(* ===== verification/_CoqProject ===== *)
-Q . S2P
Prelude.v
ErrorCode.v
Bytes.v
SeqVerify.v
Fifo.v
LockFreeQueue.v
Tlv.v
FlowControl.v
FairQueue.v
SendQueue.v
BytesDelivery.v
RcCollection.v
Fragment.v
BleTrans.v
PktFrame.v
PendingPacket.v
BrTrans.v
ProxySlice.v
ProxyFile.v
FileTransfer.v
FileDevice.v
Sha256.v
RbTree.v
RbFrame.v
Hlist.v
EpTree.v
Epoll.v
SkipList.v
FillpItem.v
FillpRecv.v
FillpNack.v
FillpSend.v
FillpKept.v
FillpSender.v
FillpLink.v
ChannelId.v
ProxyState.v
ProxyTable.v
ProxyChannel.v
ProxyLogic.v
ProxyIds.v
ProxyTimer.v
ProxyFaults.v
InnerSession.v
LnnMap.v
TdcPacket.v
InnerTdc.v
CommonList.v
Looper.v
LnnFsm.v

...

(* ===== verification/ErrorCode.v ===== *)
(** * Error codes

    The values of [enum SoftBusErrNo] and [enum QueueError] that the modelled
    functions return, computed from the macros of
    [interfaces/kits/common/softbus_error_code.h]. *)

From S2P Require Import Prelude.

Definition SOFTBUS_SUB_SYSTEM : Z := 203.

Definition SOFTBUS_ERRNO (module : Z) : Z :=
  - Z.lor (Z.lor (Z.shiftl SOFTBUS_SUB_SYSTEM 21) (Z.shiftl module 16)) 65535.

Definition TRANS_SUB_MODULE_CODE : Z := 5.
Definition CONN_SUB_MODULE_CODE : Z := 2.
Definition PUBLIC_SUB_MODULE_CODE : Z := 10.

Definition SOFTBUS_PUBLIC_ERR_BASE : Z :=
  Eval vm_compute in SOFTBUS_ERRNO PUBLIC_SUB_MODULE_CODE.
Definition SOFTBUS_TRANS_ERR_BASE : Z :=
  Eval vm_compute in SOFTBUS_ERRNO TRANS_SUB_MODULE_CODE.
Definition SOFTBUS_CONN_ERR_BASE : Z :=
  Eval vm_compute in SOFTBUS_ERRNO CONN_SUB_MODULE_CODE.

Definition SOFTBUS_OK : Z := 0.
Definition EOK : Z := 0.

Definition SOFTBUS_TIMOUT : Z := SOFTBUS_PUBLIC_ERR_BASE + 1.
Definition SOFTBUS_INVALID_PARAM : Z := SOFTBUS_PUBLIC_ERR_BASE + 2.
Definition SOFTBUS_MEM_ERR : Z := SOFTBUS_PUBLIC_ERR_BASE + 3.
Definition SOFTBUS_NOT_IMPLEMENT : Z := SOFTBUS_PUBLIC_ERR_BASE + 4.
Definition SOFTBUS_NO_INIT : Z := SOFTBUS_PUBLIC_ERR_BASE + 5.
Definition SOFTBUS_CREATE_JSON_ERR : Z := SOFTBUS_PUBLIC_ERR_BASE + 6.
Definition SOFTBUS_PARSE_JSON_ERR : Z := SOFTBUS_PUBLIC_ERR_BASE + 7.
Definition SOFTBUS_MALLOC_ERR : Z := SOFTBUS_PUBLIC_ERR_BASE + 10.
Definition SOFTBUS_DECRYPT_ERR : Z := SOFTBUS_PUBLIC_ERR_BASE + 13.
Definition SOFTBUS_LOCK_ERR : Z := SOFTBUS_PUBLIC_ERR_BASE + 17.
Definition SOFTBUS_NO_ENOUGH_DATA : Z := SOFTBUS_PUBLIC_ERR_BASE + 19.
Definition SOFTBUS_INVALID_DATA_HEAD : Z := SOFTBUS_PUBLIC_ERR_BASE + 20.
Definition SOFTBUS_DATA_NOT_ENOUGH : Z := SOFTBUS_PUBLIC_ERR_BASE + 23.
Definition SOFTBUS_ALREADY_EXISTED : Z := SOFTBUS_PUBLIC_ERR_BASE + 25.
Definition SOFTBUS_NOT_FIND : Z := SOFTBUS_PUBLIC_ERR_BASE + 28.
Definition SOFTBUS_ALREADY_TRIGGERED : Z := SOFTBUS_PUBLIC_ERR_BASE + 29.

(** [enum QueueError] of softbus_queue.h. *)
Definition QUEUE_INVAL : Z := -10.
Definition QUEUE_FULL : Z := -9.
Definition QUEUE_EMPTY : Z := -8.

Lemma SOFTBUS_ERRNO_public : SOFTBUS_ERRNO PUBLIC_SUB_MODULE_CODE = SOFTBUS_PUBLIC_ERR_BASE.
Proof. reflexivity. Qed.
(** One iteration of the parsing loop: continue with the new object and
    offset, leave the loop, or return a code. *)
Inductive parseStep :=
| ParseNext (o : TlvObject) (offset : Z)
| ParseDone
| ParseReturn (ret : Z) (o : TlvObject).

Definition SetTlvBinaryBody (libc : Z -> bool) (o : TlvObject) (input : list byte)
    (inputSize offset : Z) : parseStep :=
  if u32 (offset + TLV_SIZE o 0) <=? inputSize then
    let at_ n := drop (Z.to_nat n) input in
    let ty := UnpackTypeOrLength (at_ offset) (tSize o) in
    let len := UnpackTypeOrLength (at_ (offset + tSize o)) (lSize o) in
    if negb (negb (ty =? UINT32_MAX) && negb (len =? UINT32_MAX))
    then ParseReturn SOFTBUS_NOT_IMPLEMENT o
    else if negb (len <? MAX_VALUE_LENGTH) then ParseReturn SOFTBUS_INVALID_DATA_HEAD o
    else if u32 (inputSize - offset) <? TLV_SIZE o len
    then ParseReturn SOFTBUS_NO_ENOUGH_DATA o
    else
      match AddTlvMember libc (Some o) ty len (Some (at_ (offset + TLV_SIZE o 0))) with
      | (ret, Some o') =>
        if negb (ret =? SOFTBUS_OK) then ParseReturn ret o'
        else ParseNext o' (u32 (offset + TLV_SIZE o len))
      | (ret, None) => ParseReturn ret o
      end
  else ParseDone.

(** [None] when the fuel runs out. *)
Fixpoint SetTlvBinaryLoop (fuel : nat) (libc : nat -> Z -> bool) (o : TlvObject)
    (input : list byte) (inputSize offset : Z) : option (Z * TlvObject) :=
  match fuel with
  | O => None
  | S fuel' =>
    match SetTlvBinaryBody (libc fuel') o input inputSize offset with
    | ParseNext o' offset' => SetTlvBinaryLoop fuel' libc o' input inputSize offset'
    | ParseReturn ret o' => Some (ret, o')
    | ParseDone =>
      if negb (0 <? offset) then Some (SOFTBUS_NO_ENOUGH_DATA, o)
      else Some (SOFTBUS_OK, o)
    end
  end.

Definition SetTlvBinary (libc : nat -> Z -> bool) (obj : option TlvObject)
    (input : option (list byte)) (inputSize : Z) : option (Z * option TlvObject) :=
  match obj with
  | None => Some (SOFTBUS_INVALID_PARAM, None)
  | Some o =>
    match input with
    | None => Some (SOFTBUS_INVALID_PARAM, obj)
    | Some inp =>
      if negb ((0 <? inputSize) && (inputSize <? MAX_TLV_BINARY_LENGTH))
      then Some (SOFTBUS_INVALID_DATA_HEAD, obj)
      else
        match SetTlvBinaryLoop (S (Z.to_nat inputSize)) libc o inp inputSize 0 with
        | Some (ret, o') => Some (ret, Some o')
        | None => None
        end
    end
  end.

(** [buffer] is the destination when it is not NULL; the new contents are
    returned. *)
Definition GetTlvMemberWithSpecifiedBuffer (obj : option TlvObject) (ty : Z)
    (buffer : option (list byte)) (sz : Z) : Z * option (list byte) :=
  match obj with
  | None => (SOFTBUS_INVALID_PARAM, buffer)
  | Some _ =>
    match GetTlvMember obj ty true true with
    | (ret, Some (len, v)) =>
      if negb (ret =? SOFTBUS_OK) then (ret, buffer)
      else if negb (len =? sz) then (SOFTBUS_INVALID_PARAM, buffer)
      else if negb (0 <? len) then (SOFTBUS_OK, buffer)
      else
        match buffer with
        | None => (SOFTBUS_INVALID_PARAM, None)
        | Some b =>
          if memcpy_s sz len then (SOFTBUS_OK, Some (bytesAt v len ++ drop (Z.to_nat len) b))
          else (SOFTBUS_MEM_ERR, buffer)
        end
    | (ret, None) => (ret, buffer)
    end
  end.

---

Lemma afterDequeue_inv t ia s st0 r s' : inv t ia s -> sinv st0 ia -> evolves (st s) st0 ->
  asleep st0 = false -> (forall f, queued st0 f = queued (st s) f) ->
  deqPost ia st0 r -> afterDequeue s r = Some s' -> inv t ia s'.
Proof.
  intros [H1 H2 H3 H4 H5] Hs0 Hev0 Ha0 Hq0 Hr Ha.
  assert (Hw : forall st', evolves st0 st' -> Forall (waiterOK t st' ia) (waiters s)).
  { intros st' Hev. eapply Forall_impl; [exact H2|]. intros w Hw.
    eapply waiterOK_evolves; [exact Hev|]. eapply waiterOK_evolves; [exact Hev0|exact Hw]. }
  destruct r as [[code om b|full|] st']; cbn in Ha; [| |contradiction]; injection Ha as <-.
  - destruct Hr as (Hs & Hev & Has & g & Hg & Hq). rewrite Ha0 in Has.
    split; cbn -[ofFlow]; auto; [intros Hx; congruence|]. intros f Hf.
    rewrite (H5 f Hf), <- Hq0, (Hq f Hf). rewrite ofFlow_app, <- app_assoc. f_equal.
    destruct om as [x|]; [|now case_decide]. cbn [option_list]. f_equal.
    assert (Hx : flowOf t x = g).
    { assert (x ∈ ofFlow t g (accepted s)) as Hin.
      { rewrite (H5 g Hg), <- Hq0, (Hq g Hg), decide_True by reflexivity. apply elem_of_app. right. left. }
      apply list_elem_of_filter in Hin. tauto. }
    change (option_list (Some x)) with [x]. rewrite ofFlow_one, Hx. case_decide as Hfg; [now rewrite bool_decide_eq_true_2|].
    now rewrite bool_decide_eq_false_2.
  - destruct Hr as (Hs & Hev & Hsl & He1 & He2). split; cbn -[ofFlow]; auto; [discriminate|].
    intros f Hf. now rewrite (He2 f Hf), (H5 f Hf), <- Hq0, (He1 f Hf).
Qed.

> _YOUR GOAL_
In the entries above, find the line with "if negb (negb" and the line with "(** [None] when the fuel runs out. *)", then set down exactly those two and every line between them, nothing else.

> _EXPECTED OUTPUT_
    if negb (negb (ty =? UINT32_MAX) && negb (len =? UINT32_MAX))
    then ParseReturn SOFTBUS_NOT_IMPLEMENT o
    else if negb (len <? MAX_VALUE_LENGTH) then ParseReturn SOFTBUS_INVALID_DATA_HEAD o
    else if u32 (inputSize - offset) <? TLV_SIZE o len
    then ParseReturn SOFTBUS_NO_ENOUGH_DATA o
    else
      match AddTlvMember libc (Some o) ty len (Some (at_ (offset + TLV_SIZE o 0))) with
      | (ret, Some o') =>
        if negb (ret =? SOFTBUS_OK) then ParseReturn ret o'
        else ParseNext o' (u32 (offset + TLV_SIZE o len))
      | (ret, None) => ParseReturn ret o
      end
  else ParseDone.

(** [None] when the fuel runs out. *)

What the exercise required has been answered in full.